Dataset records:
*-*-*
Lemma B_virtios l p ids st : B l st ->
  B (l ++ concat (map flatten (map (virtio_tree p) ids))) (foldl (fun s i => fdt_virtio_node p i s) st ids).
Proof.
  revert l st. induction ids as [|i ids IH]; intros l st Hb; cbn [foldl map concat]; [by rewrite app_nil_r|].
  rewrite app_assoc. by apply IH, B_virtio.
Qed.

Lemma B_uart l p a irq st : B l st -> B (l ++ flatten (uart_tree p a irq)) (fdt_uart_node p a irq st).
Proof. intros Hb. unfold fdt_uart_node. fdt_calls. fdt_events. Qed.

Lemma B_fb l fb st : B l st -> B (l ++ flatten (framebuffer_tree fb)) (fdt_framebuffer_node fb st).
Proof. intros Hb. unfold fdt_framebuffer_node. fdt_calls. fdt_events. Qed.

Lemma B_soc l cfg n st : (n <= 8)%nat -> B l st ->
  B (l ++ flatten (soc_tree cfg n)) (fdt_soc_node cfg (handles n) (1 + Z.of_nat n) st).
Proof.
  intros Hn Hb. unfold fdt_soc_node. cbv zeta. rewrite (Z.add_comm 1).
  assert (forall i j, len (hart_interrupts (handles n) i j) < 2 ^ 30) as Hi.
  { intros i j. rewrite len_hart_interrupts. unfold handles, len. rewrite length_seqZ. lia. }
  set (plic := Z.of_nat n + 1).
  match goal with |- context [foldl _ ?s1 _] =>
    assert (B (l ++ (BeginNode (str "soc") :: map (fun p => Property p.1 p.2) soc_props)
       ++ flatten (clint_tree cfg n) ++ flatten (plic_tree cfg n)) s1) as Hs1 end.
  { unfold fdt_prop_tab_str, clint_tree, plic_tree, soc_props.
    eapply B_eq; [repeat fdt_call; try apply Hi; eassumption|]. fdt_events. }
  apply (B_virtios _ plic (seqZ 0 (virtio_count cfg))) in Hs1.
  apply (B_uart _ plic DW_APB_UART0_BASE_ADDR DW_APB_UART0_IRQ) in Hs1.
  apply (B_uart _ plic DW_APB_UART1_BASE_ADDR DW_APB_UART1_IRQ) in Hs1.
  unfold soc_tree. cbv zeta. fold plic. destruct (fb_dev cfg) as [fb|].
  - apply (B_fb _ fb), B_end in Hs1. eapply B_eq; [exact Hs1|].
    cbn [flatten]. rewrite !map_app, !concat_app. cbn [map concat]. rewrite !app_nil_r.
    by rewrite <- !app_assoc.
  - apply B_end in Hs1. eapply B_eq; [exact Hs1|].
    cbn [flatten]. rewrite !map_app, !concat_app. cbn [map concat]. rewrite !app_nil_r.
    by rewrite <- !app_assoc.
Qed.

Lemma B_chosen l cmd i0 i1 st : len (default [] cmd) < 2 ^ 32 - 1 -> B l st ->
  B (l ++ flatten (chosen_tree cmd i0 i1)) (fdt_chosen_node cmd i0 i1 st).
Proof.
  intros Hc Hb. unfold fdt_chosen_node, chosen_tree. cbv zeta.
  destruct (tst i0 && (i0 <? i1)); unfold fdt_prop_u64; fdt_calls; fdt_events.
Qed.

Lemma fdt_output_some evs s : B evs s -> depths evs = 0 -> exists img, fdt_output s = Some img.
Proof.
  intros Hb Hd. unfold fdt_output. rewrite (b_open _ _ _ Hb), Hd. by eexists.
Qed.

Lemma depths_app l1 l2 : depths (l1 ++ l2) = depths l1 + depths l2.
Proof. induction l1 as [|e l1 IH]; cbn [app depths foldr]; [done|]. unfold depths in *. simpl. rewrite IH. lia. Qed.

Lemma depths_concat ls : Forall (fun l => depths l = 0) ls -> depths (concat ls) = 0.
Proof. induction 1 as [|l ls Hl _ IH]; [done|]. cbn [concat]. rewrite depths_app, Hl, IH. done. Qed.

Lemma depths_flatten : forall t, depths (flatten t) = 0.
Proof.
  fix IH 1. intros [n ps cs]. cbn [flatten].
  change (depths (BeginNode n :: ?l)) with (1 + depths l). rewrite !depths_app.
  assert (depths (map (fun p : list Z * list Z => Property p.1 p.2) ps) = 0) as ->.
  { induction ps as [|p ps IHp]; [done|]. cbn [map]. change (depths (Property ?a ?b :: ?l)) with (0 + depths l). by rewrite IHp. }
  assert (depths (concat (map flatten cs)) = 0) as ->.
  { induction cs as [|c cs IHc]; [done|]. cbn [map concat]. rewrite depths_app, IHc, (IH c). done. }
  done.
Qed.

(** the image built for a machine reads as the machine's tree *)
Lemma build_fdt_image cfg misas cmd_line initrd_start initrd_end :
  (length misas <= 8)%nat -> len (default [] cmd_line) < 2 ^ 32 - 1 ->
  exists img, riscv_build_fdt cfg misas cmd_line initrd_start initrd_end = Some img
    /\ (len img < 2 ^ 32 ->
        fdt_parse img = Some (flatten (machine_tree cfg misas cmd_line initrd_start initrd_end))).
Proof.
  intros Hn Hc. unfold riscv_build_fdt. cbv zeta.
  match goal with |- context [fdt_cpu_nodes 0 1 misas ?s] =>
    assert (B ((BeginNode [] :: map (fun p => Property p.1 p.2)
         [p_u32 (str "#address-cells") 2; p_u32 (str "#size-cells") 2;
          p_str (str "compatible") (str "ucbbar,dromajo-bar_dev"); p_str (str "model") (str "ucbbar,dromajo-bare")])
       ++ (BeginNode (str "cpus") :: map (fun p => Property p.1 p.2)
         [p_u32 (str "#address-cells") 1; p_u32 (str "#size-cells") 0; p_u32 (str "timebase-frequency") RTC_FREQ])) s) as H1;
    [|pose proof (B_cpus _ 0 1 misas s H1) as H2; destruct (fdt_cpu_nodes 0 1 misas s) as [[hs p] s1]] end.
  { eapply B_eq; [repeat fdt_call; apply builds_init, fdt_names_size|]. fdt_events. }
  destruct H2 as (-> & -> & H2).
  rewrite (imap_ext _ (fun h misa => cpu_tree (Z.of_nat h) misa (Z.of_nat h + 1))) in H2
    by (intros h misa _; f_equal; lia). fold (cpu_trees misas) in H2.
  match type of H2 with builds _ ?l _ => set (pre := l) in H2 end.
  match goal with |- context [fdt_soc_node _ _ _ ?s] =>
    assert (B (pre ++ EndNode :: flatten (DtNode (unit_name (str "memory") (ram_base_addr cfg))
       [p_str (str "device_type") (str "memory"); p_reg (ram_base_addr cfg) (ram_size cfg)] [])) s) as H3 end.
  { eapply B_eq; [repeat fdt_call; exact H2|]. fdt_events. }
  apply (B_soc _ cfg (length misas)) in H3; [|done].
  apply (B_chosen _ cmd_line initrd_start initrd_end) in H3; [|done].
  apply B_end in H3.
  eapply B_eq in H3; [|instantiate (1 := flatten (machine_tree cfg misas cmd_line initrd_start initrd_end))].
  - destruct (fdt_output_some _ _ H3 (depths_flatten _)) as [img Hi]. exists img. split; [exact Hi|].
    intros Hl. by apply (output_parses fdt_names _ _ _ H3).
  - unfold machine_tree, pre. cbn [flatten map concat]. rewrite !app_nil_r. rewrite <- !app_assoc. cbn [app].
    rewrite <- !app_assoc. cbn [app]. reflexivity.
Qed.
*-*-*
Requirement
The data above, all of it, needs to be output exactly as written.

Answer below
Lemma B_virtios l p ids st : B l st ->
  B (l ++ concat (map flatten (map (virtio_tree p) ids))) (foldl (fun s i => fdt_virtio_node p i s) st ids).
Proof.
  revert l st. induction ids as [|i ids IH]; intros l st Hb; cbn [foldl map concat]; [by rewrite app_nil_r|].
  rewrite app_assoc. by apply IH, B_virtio.
Qed.

Lemma B_uart l p a irq st : B l st -> B (l ++ flatten (uart_tree p a irq)) (fdt_uart_node p a irq st).
Proof. intros Hb. unfold fdt_uart_node. fdt_calls. fdt_events. Qed.

Lemma B_fb l fb st : B l st -> B (l ++ flatten (framebuffer_tree fb)) (fdt_framebuffer_node fb st).
Proof. intros Hb. unfold fdt_framebuffer_node. fdt_calls. fdt_events. Qed.

Lemma B_soc l cfg n st : (n <= 8)%nat -> B l st ->
  B (l ++ flatten (soc_tree cfg n)) (fdt_soc_node cfg (handles n) (1 + Z.of_nat n) st).
Proof.
  intros Hn Hb. unfold fdt_soc_node. cbv zeta. rewrite (Z.add_comm 1).
  assert (forall i j, len (hart_interrupts (handles n) i j) < 2 ^ 30) as Hi.
  { intros i j. rewrite len_hart_interrupts. unfold handles, len. rewrite length_seqZ. lia. }
  set (plic := Z.of_nat n + 1).
  match goal with |- context [foldl _ ?s1 _] =>
    assert (B (l ++ (BeginNode (str "soc") :: map (fun p => Property p.1 p.2) soc_props)
       ++ flatten (clint_tree cfg n) ++ flatten (plic_tree cfg n)) s1) as Hs1 end.
  { unfold fdt_prop_tab_str, clint_tree, plic_tree, soc_props.
    eapply B_eq; [repeat fdt_call; try apply Hi; eassumption|]. fdt_events. }
  apply (B_virtios _ plic (seqZ 0 (virtio_count cfg))) in Hs1.
  apply (B_uart _ plic DW_APB_UART0_BASE_ADDR DW_APB_UART0_IRQ) in Hs1.
  apply (B_uart _ plic DW_APB_UART1_BASE_ADDR DW_APB_UART1_IRQ) in Hs1.
  unfold soc_tree. cbv zeta. fold plic. destruct (fb_dev cfg) as [fb|].
  - apply (B_fb _ fb), B_end in Hs1. eapply B_eq; [exact Hs1|].
    cbn [flatten]. rewrite !map_app, !concat_app. cbn [map concat]. rewrite !app_nil_r.
    by rewrite <- !app_assoc.
  - apply B_end in Hs1. eapply B_eq; [exact Hs1|].
    cbn [flatten]. rewrite !map_app, !concat_app. cbn [map concat]. rewrite !app_nil_r.
    by rewrite <- !app_assoc.
Qed.

Lemma B_chosen l cmd i0 i1 st : len (default [] cmd) < 2 ^ 32 - 1 -> B l st ->
  B (l ++ flatten (chosen_tree cmd i0 i1)) (fdt_chosen_node cmd i0 i1 st).
Proof.
  intros Hc Hb. unfold fdt_chosen_node, chosen_tree. cbv zeta.
  destruct (tst i0 && (i0 <? i1)); unfold fdt_prop_u64; fdt_calls; fdt_events.
Qed.

Lemma fdt_output_some evs s : B evs s -> depths evs = 0 -> exists img, fdt_output s = Some img.
Proof.
  intros Hb Hd. unfold fdt_output. rewrite (b_open _ _ _ Hb), Hd. by eexists.
Qed.

Lemma depths_app l1 l2 : depths (l1 ++ l2) = depths l1 + depths l2.
Proof. induction l1 as [|e l1 IH]; cbn [app depths foldr]; [done|]. unfold depths in *. simpl. rewrite IH. lia. Qed.

Lemma depths_concat ls : Forall (fun l => depths l = 0) ls -> depths (concat ls) = 0.
Proof. induction 1 as [|l ls Hl _ IH]; [done|]. cbn [concat]. rewrite depths_app, Hl, IH. done. Qed.

Lemma depths_flatten : forall t, depths (flatten t) = 0.
Proof.
  fix IH 1. intros [n ps cs]. cbn [flatten].
  change (depths (BeginNode n :: ?l)) with (1 + depths l). rewrite !depths_app.
  assert (depths (map (fun p : list Z * list Z => Property p.1 p.2) ps) = 0) as ->.
  { induction ps as [|p ps IHp]; [done|]. cbn [map]. change (depths (Property ?a ?b :: ?l)) with (0 + depths l). by rewrite IHp. }
  assert (depths (concat (map flatten cs)) = 0) as ->.
  { induction cs as [|c cs IHc]; [done|]. cbn [map concat]. rewrite depths_app, IHc, (IH c). done. }
  done.
Qed.

(** the image built for a machine reads as the machine's tree *)
Lemma build_fdt_image cfg misas cmd_line initrd_start initrd_end :
  (length misas <= 8)%nat -> len (default [] cmd_line) < 2 ^ 32 - 1 ->
  exists img, riscv_build_fdt cfg misas cmd_line initrd_start initrd_end = Some img
    /\ (len img < 2 ^ 32 ->
        fdt_parse img = Some (flatten (machine_tree cfg misas cmd_line initrd_start initrd_end))).
Proof.
  intros Hn Hc. unfold riscv_build_fdt. cbv zeta.
  match goal with |- context [fdt_cpu_nodes 0 1 misas ?s] =>
    assert (B ((BeginNode [] :: map (fun p => Property p.1 p.2)
         [p_u32 (str "#address-cells") 2; p_u32 (str "#size-cells") 2;
          p_str (str "compatible") (str "ucbbar,dromajo-bar_dev"); p_str (str "model") (str "ucbbar,dromajo-bare")])
       ++ (BeginNode (str "cpus") :: map (fun p => Property p.1 p.2)
         [p_u32 (str "#address-cells") 1; p_u32 (str "#size-cells") 0; p_u32 (str "timebase-frequency") RTC_FREQ])) s) as H1;
    [|pose proof (B_cpus _ 0 1 misas s H1) as H2; destruct (fdt_cpu_nodes 0 1 misas s) as [[hs p] s1]] end.
  { eapply B_eq; [repeat fdt_call; apply builds_init, fdt_names_size|]. fdt_events. }
  destruct H2 as (-> & -> & H2).
  rewrite (imap_ext _ (fun h misa => cpu_tree (Z.of_nat h) misa (Z.of_nat h + 1))) in H2
    by (intros h misa _; f_equal; lia). fold (cpu_trees misas) in H2.
  match type of H2 with builds _ ?l _ => set (pre := l) in H2 end.
  match goal with |- context [fdt_soc_node _ _ _ ?s] =>
    assert (B (pre ++ EndNode :: flatten (DtNode (unit_name (str "memory") (ram_base_addr cfg))
       [p_str (str "device_type") (str "memory"); p_reg (ram_base_addr cfg) (ram_size cfg)] [])) s) as H3 end.
  { eapply B_eq; [repeat fdt_call; exact H2|]. fdt_events. }
  apply (B_soc _ cfg (length misas)) in H3; [|done].
  apply (B_chosen _ cmd_line initrd_start initrd_end) in H3; [|done].
  apply B_end in H3.
  eapply B_eq in H3; [|instantiate (1 := flatten (machine_tree cfg misas cmd_line initrd_start initrd_end))].
  - destruct (fdt_output_some _ _ H3 (depths_flatten _)) as [img Hi]. exists img. split; [exact Hi|].
    intros Hl. by apply (output_parses fdt_names _ _ _ H3).
  - unfold machine_tree, pre. cbn [flatten map concat]. rewrite !app_nil_r. rewrite <- !app_assoc. cbn [app].
    rewrite <- !app_assoc. cbn [app]. reflexivity.
Qed.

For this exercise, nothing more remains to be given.